Quién quieres ser
Un amigo sabio me cuenta que ha dado el siguiente consejo a una adolescente que va a vivir a otro país y a la que tal vez no vea en mucho tiempo: no te olvides de preguntarte a ti misma, a menudo, “¿quién quiero ser?”
Me hace gracia la pregunta. Bueno, gracia tal vez no sea la palabra. Me llama la atención que, en todo caso, se aplique a jóvenes un poco perdidos, un poco aturullados, que aún no han decidido qué camino seguir. ¿Y si diéramos el mismo consejo a adultos hechos y derechos, dando a entender, por tanto, que nadie es tan adulto, ni está tan hecho ni tan derecho que no pueda cambiar? Resultaría un consejo turbador. Turbador y perturbador. Y qué decir si nos lo aplicáramos a nosotros mismos. Formular quién quisiéramos ser implica, de alguna forma, convocarnos a tener el coraje, la voluntad y la disciplina necesarias para llegar a serlo. O reconocer, por el contrario, que no tenemos el arrojo suficiente.

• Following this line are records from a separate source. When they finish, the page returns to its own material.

(* ===== verification/ServerEndpointFacts.v ===== *)
(** * Correctness of the server packet endpoint

    The slot-ownership invariant of [ActionServerEndpointImpl], its
    preservation by every operation, the proof that the implementation meets
    the contract of [ServerInterface.v], and the wire-level behaviour of
    decisions, feedback and completion. *)

From S2P Require Import Prelude ActionTypes ActionConfiguration PduPacket.
From S2P Require Import Routing ServerInterface ServerEndpoint.
From Stdlib Require Import ZArith Lia.
From stdpp Require Import base gmap strings list fin_maps relations.

Module ServerEpFacts.
Import ActionConfig ServerIface RoutingTable ServerEp.

(** ** The invariant *)

(** Bindings and slot owners are two views of one partial bijection between
    goals and slots; only an accepted goal can wait for a cancel decision;
    nothing enters the event queue; an endpoint that is not initialised has no
    slots. *)
Record ep_wf (e : ServerEndpoint) : Prop := {
  wf_owner g b : ep_packet_bindings e !! g = Some b ->
    pb_goal_id b = g /\ ep_slot_owners e !! pb_slot_index b = Some (Some g);
  wf_slot s g : ep_slot_owners e !! s = Some (Some g) ->
    exists b, ep_packet_bindings e !! g = Some b /\ pb_slot_index b = s;
  wf_len : length (ep_slot_owners e) = length (ep_slot_routing e);
  wf_cancel g b : ep_packet_bindings e !! g = Some b ->
    pb_cancel_decision_pending b = true -> pb_state b = GOAL_ACCEPTED;
  wf_valid g b : ep_packet_bindings e !! g = Some b -> is_valid_goal_id g = true;
  wf_sequence g b : ep_packet_bindings e !! g = Some b ->
    in_u32 (pb_next_feedback_sequence b);
  wf_events : ep_pending_events e = [];
  wf_uninit : ep_initialized e = false -> ep_slot_routing e = [];
}.

(** Bindings that keep goal and slot can be updated in place. *)
Lemma put_binding_wf e g b b' :
  ep_wf e -> ep_packet_bindings e !! g = Some b ->
  pb_goal_id b' = pb_goal_id b -> pb_slot_index b' = pb_slot_index b ->
  (pb_cancel_decision_pending b' = true -> pb_state b' = GOAL_ACCEPTED) ->
  in_u32 (pb_next_feedback_sequence b') ->
  ep_wf (put_binding g b' e).
Proof.
  intros [Ho Hs Hl Hc Hv Hq He Hu] Hb Hg Hi Hp Hn.
  split; cbn; try done; intros g' x; rewrite ?lookup_insert.
  - case_decide; [|by apply Ho]. intros [= <-]. subst g'.
    rewrite Hg, Hi. by apply Ho.
  - intros Hx. apply Hs in Hx as (y & Hy & <-). case_decide; [|by eauto].
    subst. simplify_eq. eauto.
  - case_decide; [|by apply Hc]. by intros [= <-].
  - case_decide; [|by apply Hv]. intros _. subst. eauto.
  - case_decide; [|by apply Hq]. by intros [= <-].
Qed.

(** Releasing a binding frees its slot and nothing else. *)
Lemma release_binding_owners e g b :
  ep_wf e -> ep_packet_bindings e !! g = Some b ->
  ep_slot_owners (release_binding_locked e g b)
  = <[pb_slot_index b := None]> (ep_slot_owners e).
Proof.
  intros Hwf Hb. unfold release_binding_locked. cbn.
  destruct (wf_owner e Hwf g b Hb) as [_ Ho]. by rewrite bool_decide_eq_true_2.
Qed.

La tradición literaria ha expresado este deseo (esta frustración, tal vez) de innumerables maneras. Recuerdo a Unamuno, exclamando (en Vida de Don Quijote y Sancho): “Don Quijote discurría con la voluntad y al decir: ‘¡yo sé quién soy!’ no dijo sino ‘¡yo sé quién quiero ser!’ Y es el quicio de la vida humana toda: saber el hombre lo que quiere ser. Te debe importar poco lo que eres, lo cardinal para ti es lo que quieras ser”. O a Marguerite Yourcenar, quien complicaba aún más el asunto al afirmar (en las notas finales de Memorias de Adriano) que toda vida humana se compone “de tres líneas sinuosas, perdidas hacia el infinito, constantemente próximas y divergentes: lo que un hombre ha creído ser, lo que ha querido ser y lo que fue”.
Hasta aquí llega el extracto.